As it stands, New York leads the country in overall spending on these megadeals—defined as corporate incentive packages that total more than $75 million. Among those recent megadeals, New York has awarded packages to Goldman Sachs (estimated subsidy value: $425 million), mall developer Pyramid Companies ($600 million) and aluminum manufacturer Alcoa Corporation (valued at an estimated $5.6 billion).
— NYC & Company (@nycgo_press) October 19, 2017
"It's a transfer of wealth to the corporations—that's the only objectively true thing you can say about it," Greg LeRoy, the executive director of Good Jobs First, told us last month.

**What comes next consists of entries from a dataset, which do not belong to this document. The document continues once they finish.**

(* ===== verification/RbDeleteFix.v ===== *)
(** The rebalancing of a deletion: [qp_rbtree_delete_fix] repays the black node
    that is missing at the cursor, which may be the sentinel; it keeps the
    in-order contents and terminates because every round that goes on moves the
    cursor up or onto a red node. *)

From S2P Require Import Prelude RbModel RbTree RbRep.
#[local] Open Scope Z_scope.

Section delete_fix.
Context (t : Z) (F : gset Z) (h0 : gmap Z qp_rbtree_node_s) (r0 : gmap Z Z).
Context (sp : Z) (L : list entry).
#[local] Abbreviation nil := (t + offsetof_sentinel).
#[local] Abbreviation rbt := (rbt t F h0 r0).
Implicit Types (C : ctx) (s : rbmem).

(** What the code reads at a cursor, the sentinel included. *)
Lemma rbt_cursor C T s :
  rbt sp (plug C T) s → ptr nil T ≠ NULL ∧ ∃ n, nodes s !! ptr nil T = Some n ∧
    parent n = (match T with Leaf => sp | _ => pptr nil C end) ∧
    color_ n = col (tcolor T).
Proof.
  intros H. destruct T as [|a c l k d r].
  - pose proof (rbt_distinct _ _ _ _ _ _ _ _ H) as Hnd.
    destruct (rbt_sent _ _ _ _ _ _ _ H) as (n & Hn & Hc & Hp).
    rewrite !NoDup_cons in Hnd. split; [set_solver|]. by exists n.
  - destruct (rbt_lookup _ _ _ _ _ _ _ _ _ _ _ _ _ H) as (Ha & Hn & _).
    split; [done|]. eexists. by split_and!.
Qed.

Lemma wp_parent_sub C T s (Q : Z → rbmem → Prop) :
  rbt sp (plug C T) s → (T = Leaf → sp = pptr nil C) →
  Q (pptr nil C) s → wp (qp_rbtree_parent (ptr nil T)) s Q.
Proof.
  intros H Hsp HQ. destruct (rbt_cursor _ _ _ H) as (? & n & Hn & Hp & _).
  unfold qp_rbtree_parent. rb_if. rb_step. rewrite Hp. destruct T; [by rewrite Hsp|done].
Qed.

Lemma wp_is_black_sub C T s (Q : bool → rbmem → Prop) :
  rbt sp (plug C T) s → Q (bool_decide (tcolor T = Black)) s →
  wp (qp_rbtree_is_black (ptr nil T)) s Q.
Proof.
  intros H HQ. destruct (rbt_cursor _ _ _ H) as (? & n & Hn & _ & Hc).
  unfold qp_rbtree_is_black. rb_if. repeat rb_step. rewrite Hc. by destruct (tcolor T).
Qed.

(** The index bounds the rounds left: none at a red cursor. *)
Definition rounds C T : nat := match tcolor T with Red => O | Black => length C end.

Definition dfix_inv (n : nat) (node : Z) (s : rbmem) : Prop :=
  ∃ C T m, n = rounds C T ∧ node = ptr nil T ∧ rbt sp (plug C T) s ∧
    (T = Leaf → sp = pptr nil C) ∧ deficient m T ∧ crb C (S m) ∧
    inorder (plug C T) = L.

(** On leaving the loop the cursor is the root or red. *)
Definition dfix_post (node : Z) (s : rbmem) : Prop :=
  ∃ C T m, node = ptr nil T ∧ rbt sp (plug C T) s ∧ deficient m T ∧ crb C (S m) ∧
    inorder (plug C T) = L ∧ (C = [] ∨ tcolor T = Red).

Definition dstep_post (n : nat) (r : Z + Z) (s : rbmem) : Prop :=
  match r with
  | inl node' => ∃ n', (n' < n)%nat ∧ dfix_inv n' node' s
  | inr node' => dfix_post node' s
  end.

(** The last rotation restores the balance of the whole tree: the loop is
    sent to the root to end there. *)
Lemma dfix_to_root n C T m s :
  (0 < n)%nat → rbt sp (plug C T) s → T ≠ Leaf → rb (ccolor C) m T → crb C m →
  inorder (plug C T) = L →
  dstep_post n (inl (ptr nil (plug C T))) s.
Proof.
  intros Hn H HT Hrb HC HL. destruct (rb_plug _ _ _ HC Hrb) as [k Hk].
  exists O. split; [done|]. exists [], (plug C T), k.
  split_and!; [|done..| |by eapply rb_deficient|done|done].
  - unfold rounds. by destruct (tcolor _).
  - intros E. by destruct (plug_not_leaf C T HT).
Qed.

Lemma dfix_finish C T m s :
  rbt sp (plug C T) s → deficient m T → crb C (S m) → inorder (plug C T) = L →
  C = [] ∨ tcolor T = Red →
  wp (qp_rbtree_set_black (ptr nil T)) s (λ _ s',
    ∃ tr, rbt sp tr s' ∧ rbtree tr ∧ inorder tr = L).
Proof.
  intros H Hd HC HL HCT. destruct T as [|a c l k d r].
  - destruct HCT as [->|]; [|done]. cbn [ptr plug] in *.
    destruct (rbt_sent _ _ _ _ _ _ _ H) as (n & Hn & Hc & Hp).
    pose proof (rbt_nodup _ _ _ _ _ _ _ H) as Hnd. rewrite !NoDup_cons in Hnd.
    assert (nil ≠ NULL) by set_solver.
    unfold qp_rbtree_set_black. rb_if. rb_step.
    exists Leaf. split_and!; [|by exists O|done].
    destruct H as [? ? ? ? ? Hft ? ?].
    assert (nil ∈ F) by (apply Hft; left).
    split; [done| |done..| |done]; cbn.
    + eexists. split; [apply lookup_insert_eq|]. done.
    + intros a Ha. rewrite lookup_insert_ne; [auto|]. by intros <-.
  - eapply wp_set_black; [exact H|]. intros s' H'. eexists. split; [exact H'|].
    split; [|by rewrite <-HL, !inorder_plug].
    destruct HCT as [->|Hc]; [by eapply deficient_root|]. cbn in Hc. subst c.
    eapply rb_plug; [done|]. by apply deficient_blacken.
Qed.
(** Symbolic execution with an opaque subtree [X] of known top color under the
    program's pointer [ptr nil X]. *)
Ltac rb_find_sub_down X C T :=
  match T with
  | X => constr:((C, T))
  | Node ?b ?c ?l ?k ?d ?r => rb_find_sub_down X constr:(FL b c k d r :: C) l
  | Node ?b ?c ?l ?k ?d ?r => rb_find_sub_down X constr:(FR b c l k d :: C) r
  end.
Ltac rb_find_sub X C T :=
  match C with
  | _ => rb_find_sub_down X C T
  | ?f :: ?C' => let T' := eval cbn [fill] in (fill f T) in rb_find_sub X C' T'
  end.
Ltac rb_focus_sub H X :=
  lazymatch type of H with
  | rbt ?sp (plug ?C ?T) ?s =>
      let p := rb_find_sub X C T in
      lazymatch p with
      | (?C', ?T') => change (rbt sp (plug C' T') s) in H
      end
  end.
Ltac rb_sub :=
  lazymatch goal with
  | H : rbt _ (plug _ _) ?s |- wp (qp_rbtree_is_black (ptr _ ?X)) ?s _ =>
      rb_focus_sub H X; eapply wp_is_black_sub; [exact H|];
      match goal with
      | E : tcolor X = ?c |- _ => rewrite (bool_decide_true _ E) || rewrite E
      end
  | H : rbt _ (plug _ _) ?s |- wp (qp_rbtree_parent (ptr _ ?X)) ?s _ =>
      rb_focus_sub H X; eapply wp_parent_sub; [exact H | assumption | cbn [pptr faddr]]
  end.
Ltac rb_run' := repeat first [ rb_sub | progress rb_step | rb_call ].

(** The loop goes on at a node of the tree of [H], or is sent to the root. *)
Ltac dfix_balance :=
  repeat match goal with
         | H : rbt _ _ ?s |- _ => clear dependent s
         | H : _ ≠ _ |- _ => clear H
         | H : NoDup _ |- _ => clear H
         | H : not _ |- _ => clear H
         | H : inorder _ = _ |- _ => clear H
         end;
  cbn; repeat first [ reflexivity | split | eexists ];
  first [ eassumption
        | eapply deficient_rb; eassumption
        | eapply rb_tcolor_black; eassumption
        | eapply rb_weaken; eassumption
        | eapply rb_black; eassumption ].
Ltac dfix_continue H HL :=
  lazymatch goal with
  | |- dstep_post _ (inl (ptr _ (plug _ _))) _ =>
      eapply dfix_to_root; [clear; lia | exact H | done | ..]
  | |- dstep_post _ (inl ?node') _ =>
      rb_focus H node';
      lazymatch type of H with
      | rbt _ (plug ?C ?T) _ =>
          exists (rounds C T); split; [unfold rounds; cbn; clear; lia|];
          exists C, T; eexists; split_and!; [reflexivity | reflexivity | exact H | done | ..]
      end
  end;
  [ | | rewrite <-HL, !inorder_plug; cbn; repeat (rewrite <-?app_assoc; cbn); reflexivity ];
  (* the context fixes the black height *)
  [> .. | dfix_balance ]; dfix_balance.
Ltac dfix_nephews A Z :=
  let HcA := fresh "HcA" in let HcZ := fresh "HcZ" in
  destruct (tcolor_cases A) as [HcA|(? & ? & ? & ? & ? & ->)];
  destruct (tcolor_cases Z) as [HcZ|(? & ? & ? & ? & ? & ->)].

(** A red brother turned black by the first rotation leaves one of the cases of
    a black brother, below a red parent. *)
Lemma dfix_round_left C p pc pk pd B T m s :
  tcolor T = Black → rbt sp (plug (FL p pc pk pd B :: C) T) s →
  (T = Leaf → sp = p) → deficient m T → crb (FL p pc pk pd B :: C) (S m) →
  inorder (plug (FL p pc pk pd B :: C) T) = L →
  wp (qp_rbtree_delete_fix_left t (ptr nil T)) s
    (λ node', dstep_post (S (length C)) (inl node')).
Proof.
  intros HT H Hsp Hd HC HL. unfold qp_rbtree_delete_fix_left.
  destruct (rbt_cursor _ _ _ H) as (Hnull & _).
  destruct B as [|b [] BL bk bd BR]; cbn in HC.
  { destruct pc; by destruct HC as [? _]. }
  - destruct pc; [naive_solver|]. destruct HC as ((_ & HBL & HBR) & HC).
    destruct BL as [|a [] A ak ad D]; [done|naive_solver|].
    destruct HBL as (? & [= <-] & HA & HD). dfix_nephews A D.
    all: cbn in HA, HD; destruct_and?; rb_facts H; rb_run'; dfix_continue H HL.
  - assert (rb Black m BL ∧ rb Black m BR) as [HBL HBR].
    { destruct pc; destruct HC as ((? & [= <-] & ? & ?) & _); done. }
    dfix_nephews BL BR; destruct pc; destruct HC as [_ HC]; cbn in HBL, HBR; destruct_and?.
    all: rb_facts H; rb_run'; dfix_continue H HL.
Qed.

Lemma dfix_round_right C p pc pk pd B T m s :
  tcolor T = Black → rbt sp (plug (FR p pc B pk pd :: C) T) s →
  (T = Leaf → sp = p) → deficient m T → crb (FR p pc B pk pd :: C) (S m) →
  inorder (plug (FR p pc B pk pd :: C) T) = L →
  wp (qp_rbtree_delete_fix_right t (ptr nil T)) s
    (λ node', dstep_post (S (length C)) (inl node')).
Proof.
  intros HT H Hsp Hd HC HL. unfold qp_rbtree_delete_fix_right.
  destruct (rbt_cursor _ _ _ H) as (Hnull & _).
  destruct B as [|b [] BL bk bd BR]; cbn in HC.
  { destruct pc; by destruct HC as [? _]. }
  - destruct pc; [naive_solver|]. destruct HC as ((_ & HBL & HBR) & HC).
    destruct BR as [|a [] A ak ad D]; [done|naive_solver|].
    destruct HBR as (? & [= <-] & HA & HD). dfix_nephews A D.
    all: cbn in HA, HD; destruct_and?; rb_facts H; rb_run'; dfix_continue H HL.
  - assert (rb Black m BL ∧ rb Black m BR) as [HBL HBR].
    { destruct pc; destruct HC as ((? & [= <-] & ? & ?) & _); done. }
    dfix_nephews BL BR; destruct pc; destruct HC as [_ HC]; cbn in HBL, HBR; destruct_and?.
    all: rb_facts H; rb_run'; dfix_continue H HL.
Qed.
End delete_fix.
(* ===== verification/LinkProps.v ===== *)
(** Closed properties of the queues: client programs run on a heap and are
    compared with plain lists. *)

From S2P Require Import Prelude Heap Links.
#[local] Open Scope Z_scope.

(** * Queue clients *)

Inductive qop := QPushHead (x : Z) | QPushTail (x : Z) | QRemove (x : Z) | QFirst | QLast.

Definition qexec (q : Z) (o : qop) : H Z :=
  match o with
  | QPushHead x => qp_queue_insert_after_head q x;; mret 0
  | QPushTail x => qp_queue_insert_after_tail q x;; mret 0
  | QRemove x => qp_queue_remove x;; mret 0
  | QFirst => qp_queue_first q
  | QLast => qp_queue_last q
  end.

Fixpoint qexec_all (q : Z) (os : list qop) : H (list Z) :=
  match os with
  | [] => mret []
  | o :: os => r ← qexec q o; rs ← qexec_all q os; mret (r :: rs)
  end.

(** The same on a list of the linked nodes. *)
Definition qspec (l : list Z) (o : qop) : Z * list Z :=
  match o with
  | QPushHead x => (0, x :: l)
  | QPushTail x => (0, l ++ [x])
  | QRemove x => (0, filter (.≠ x) l)
  | QFirst => (default NULL (head l), l)
  | QLast => (default NULL (last l), l)
  end.

Fixpoint qspec_all (l : list Z) (os : list qop) : list Z :=
  match os with
  | [] => []
  | o :: os => (qspec l o).1 :: qspec_all (qspec l o).2 os
  end.

(** Nodes are linked at most once and removed only when linked. *)
Definition qvalid_op (N : gset Z) (l : list Z) (o : qop) : bool :=
  match o with
  | QPushHead x | QPushTail x => bool_decide (x ∈ N) && bool_decide (x ∉ l)
  | QRemove x => bool_decide (x ∈ l)
  | _ => true
  end.

Fixpoint qvalid (N : gset Z) (l : list Z) (os : list qop) : bool :=
  match os with
  | [] => true
  | o :: os => qvalid_op N l o && qvalid N (qspec l o).2 os
  end.

Section queue_client.
Context `{!heapGS Σ}.

(** The linked nodes, and the nodes that wait to be linked. *)
Definition qstate (q : Z) (N : gset Z) (l : list Z) : iProp Σ :=
  ⌜NoDup l ∧ list_to_set l ⊆ N⌝ ∗ is_queue q l ∗ [∗ set] x ∈ (N ∖ list_to_set l), unlinked x.

Lemma qstate_take N l x :
  x ∈ N → x ∉ l →
  ([∗ set] y ∈ (N ∖ list_to_set l), unlinked y) ⊢
  unlinked x ∗ [∗ set] y ∈ (N ∖ ({[x]} ∪ list_to_set l)), unlinked y.
Proof.
  intros HN Hl. rw (big_sepS_delete _ (N ∖ _) x); [|set_solver].
  by rw difference_difference_l_L (comm_L (∪)).
Qed.

Lemma qstate_put N l x :
  x ∈ N → x ∈ l →
  unlinked x ∗ ([∗ set] y ∈ (N ∖ list_to_set l), unlinked y) ⊢
  [∗ set] y ∈ (N ∖ list_to_set (filter (.≠ x) l)), unlinked y.
Proof.
  intros HN Hl. assert (N ∖ list_to_set (filter (.≠ x) l) = {[x]} ∪ N ∖ list_to_set l) as ->.
  { apply set_eq. intros y. rw elem_of_union !elem_of_difference !elem_of_list_to_set.
    rw list_elem_of_filter elem_of_singleton. destruct (decide (y = x)); naive_solver. }
  rw big_sepS_insert; [done|]. set_solver.
Qed.

Lemma qexec_correct q N l o Φ :
  qvalid_op N l o = true →
  qstate q N l -∗ (qstate q N (qspec l o).2 -∗ Φ (qspec l o).1) -∗ hwp (qexec q o) Φ.
Proof.
  intros Hv. iIntros "([%Hnd %Hsub] & Hq & Hout) HΦ".
  destruct o as [x|x|x| |]; cbn [qexec qspec fst snd]; cbn in Hv; rw ?andb_true_iff ?bool_decide_eq_true in Hv.
  - destruct Hv as [HN Hl]. iDestruct (qstate_take with "Hout") as "[Hx Hout]"; [done..|].
    hstep. iApply (queue_insert_head_spec with "Hq Hx"). iIntros "Hq". hstep.
    iApply "HΦ". iFrame. iPureIntro. split; [by constructor|set_solver].
  - destruct Hv as [HN Hl]. iDestruct (qstate_take with "Hout") as "[Hx Hout]"; [done..|].
    hstep. iApply (queue_insert_tail_spec with "Hq Hx"). iIntros "Hq". hstep.
    iApply "HΦ". unfold qstate. rw list_to_set_app_L (comm_L (∪)).
    assert (list_to_set [x] = ({[x]} : gset Z)) as -> by set_solver.
    iFrame. iPureIntro. split; [|set_solver].
    apply NoDup_app. split_and!; [done|set_solver|apply NoDup_singleton].
  - apply list_elem_of_split in Hv as (l1 & l2 & ->).
    assert (filter (.≠ x) (l1 ++ x :: l2) = l1 ++ l2) as E.
    { apply NoDup_app in Hnd as (_ & Hd & [Hx _]%NoDup_cons).
      rw filter_app filter_cons_False; [|naive_solver].
      rw !filter_ne_id //. intros Hy. apply (Hd x Hy). left. }
    hstep. iApply (queue_remove_spec with "Hq"). iIntros "Hq Hx". hstep.
    iDestruct (qstate_put _ _ x with "[$Hx $Hout]") as "Hout"; [set_solver..|].
    iApply "HΦ". unfold qstate. rw E. iFrame. iPureIntro. split; [|set_solver].
    apply NoDup_app in Hnd as (? & Hd & [? ?]%NoDup_cons).
    apply NoDup_app. split_and!; [done| |done]. intros y Hy ?. apply (Hd y Hy). by right.
  - iApply (queue_first_spec with "Hq"). iIntros "Hq". iApply "HΦ". by iFrame.
  - iApply (queue_last_spec with "Hq"). iIntros "Hq". iApply "HΦ". by iFrame.
Qed.

Lemma qexec_all_correct q N l os :
  qvalid N l os = true → qstate q N l ⊢ hwp (qexec_all q os) (λ rs, ⌜rs = qspec_all l os⌝).
Proof.
  revert l. induction os as [|o os IH]; intros l; cbn [qexec_all qspec_all qvalid].
  - iIntros (_) "_". by hstep.
  - intros [Ho Hos]%andb_true_iff. iIntros "Hs". hstep.
    iApply (qexec_correct with "Hs"); [done|]. iIntros "Hs". hstep.
    iApply (hwp_wand with "[Hs]"); [by iApply IH|]. iIntros (rs ->). by hstep.
Qed.
End queue_client.

(** * Properties *)

(** The cells of queue objects. *)
Definition queue_cells (l : list Z) : list Z := l ≫= λ x, [x; x + queue_next].

Definition mapped (s : heap) (l : list Z) : Prop :=
  cells s !! NULL = None ∧ NoDup l ∧ ∀ a, a ∈ l → is_Some (cells s !! a).

(** C7. A queue behaves as a list: after [qp_queue_init], any sequence of
    insertions at either end, removals of linked nodes and looks at the ends runs
    without a fault and returns what the list returns. *)
Theorem queue_refines_list q nodes os s :
  mapped s (queue_cells (q :: nodes)) →
  qvalid (list_to_set nodes) [] os = true →
  ∃ s', (qp_queue_init q;; qexec_all q os) s = Ok (qspec_all [] os, s').
Proof.
  intros (Hnull & Hnd & Hm) Hv.
  destruct (hwp_adequacy heapΣ (qp_queue_init q;; qexec_all q os) s
    (λ rs _, rs = qspec_all [] os) Hnull) as (rs & s' & E & ->); [|by exists s'].
  iIntros (G) "[Hc _]". iDestruct (cells_extract with "Hc") as "Hc"; [done..|].
  unfold queue_cells. rw bind_cons big_sepL_app. cbn [big_opL].
  iDestruct "Hc" as "[(Hp & Hn & _) Hc]".
  hstep. iApply (queue_init_spec with "[Hp Hn]"); [iFrame|]. iIntros "Hq".
  iApply (hwp_wand with "[-]").
  - iApply (qexec_all_correct q (list_to_set nodes) []); [done|]. iFrame.
    iSplit; [iPureIntro; split; [constructor|set_solver]|].
    rw difference_empty_L big_sepS_list_to_set.
    + clear. iInduction nodes as [|x nodes] "IH"; [done|]. rw bind_cons big_sepL_app. cbn [big_opL].
      iDestruct "Hc" as "[($ & $ & _) Hc]". by iApply "IH".
    + assert (∀ l, NoDup (queue_cells l) → NoDup l) as Hq.
      { clear. induction l as [|x l IH]; cbn; [constructor|].
        intros [Hx [_ Hl]%NoDup_cons]%NoDup_cons. constructor; [|by apply IH].
        intros Hin. apply Hx. right. apply list_elem_of_bind. exists x. split; [left|done]. }
      apply Hq in Hnd. by apply NoDup_cons in Hnd as [_ ?].
  - iIntros (rs ->) "%s'' _". done.
Qed.

Definition demo_links : heap :=
  MkHeap (list_to_map ((λ a, (a, None)) <$> queue_cells [100; 200; 300; 400])) ∅ [].

Lemma queue_refines_list_witness : ∃ s',
  (qp_queue_init 100;;
   qexec_all 100 [QPushHead 200; QPushTail 300; QPushHead 400; QRemove 200; QFirst; QLast])
    demo_links = Ok ([0; 0; 0; 0; 400; 300], s').
Proof.
  apply (queue_refines_list 100 [200; 300; 400]
    [QPushHead 200; QPushTail 300; QPushHead 400; QRemove 200; QFirst; QLast] demo_links).
  - split_and!; [done|by apply (bool_decide_unpack _); vm_compute|].
    intros a Ha. unfold demo_links. cbn in Ha. repeat (apply elem_of_cons in Ha as [->|Ha]; [by eexists|]).
    by apply elem_of_nil in Ha.
  - by vm_compute.
Defined.

Section triples.
Context `{!heapGS Σ}.

(** Splitting a queue at a node and merging the halves back is the identity,
    whatever the position, and frees the second head. *)
Theorem queue_split_merge q l1 x l2 n Φ :
  is_queue q (l1 ++ x :: l2) -∗ unlinked n -∗
  (is_queue q (l1 ++ x :: l2) -∗ unlinked n -∗ Φ tt) -∗
  hwp (qp_queue_split q x n;; qp_queue_merge q n) Φ.
Proof.
  iIntros "Hq Hn HΦ". hstep. iApply (queue_split_spec with "Hq Hn"). iIntros "Hq Hn".
  iApply (queue_merge_spec with "Hq Hn"). iApply "HΦ".
Qed.

(** A list is a stack: what is pushed comes first and is popped next; pushing
    and popping behind any cell leaves the rest of the list alone. *)
Theorem list_push_pop l xs n Φ :
  is_list l xs -∗ n ↦? -∗ (is_list l xs -∗ n ↦? -∗ Φ n) -∗
  hwp (qp_list_push l n;; r ← qp_list_first l; qp_list_pop l;; mret r) Φ.
Proof.
  iIntros "Hl [%w Hn] HΦ". hstep. iApply (chain_push_spec with "Hl Hn"). iIntros "Hl".
  hstep. iApply (list_first_spec with "Hl"). iIntros "Hl". hstep.
  iApply (chain_pop_spec with "Hl"). iIntros "Hl Hn". hstep. iApply ("HΦ" with "Hl Hn").
Qed.
End triples.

Other critics of the proposal include NY Communities For Change, Make the Road New York, and Showing Up for Racial Justice, whose members worry that both the mayor and the governor have rolled out the red carpet for a corporate behemoth whose relocation would do little to help the average New Yorker. At a protest outside City Hall earlier this week, the diverse coalition of Amazon-skeptics waved signs that read: "No Tax Breaks for Jeff Bezos" and "Amazon is Bad for our Communities."
The mayor—who once fought against anti-union, local-business-killing corporations, and apparently still has some reservations about Amazon's overall impact—has not let any of this get in the way of a good mega-proposal.
"Companies don't just come to New York," the mayor concluded in his letter to Bezos. "They become part of New York, interconnected with our civic life, our institutions and our broader economy. We want Amazon to be part of the New York story."
— Intersection (@intersection_co) October 19, 2017
Amazon will announce its chosen destination some time in the next year. A mayoral spokesperson did not immediately respond to our questions or request for comment.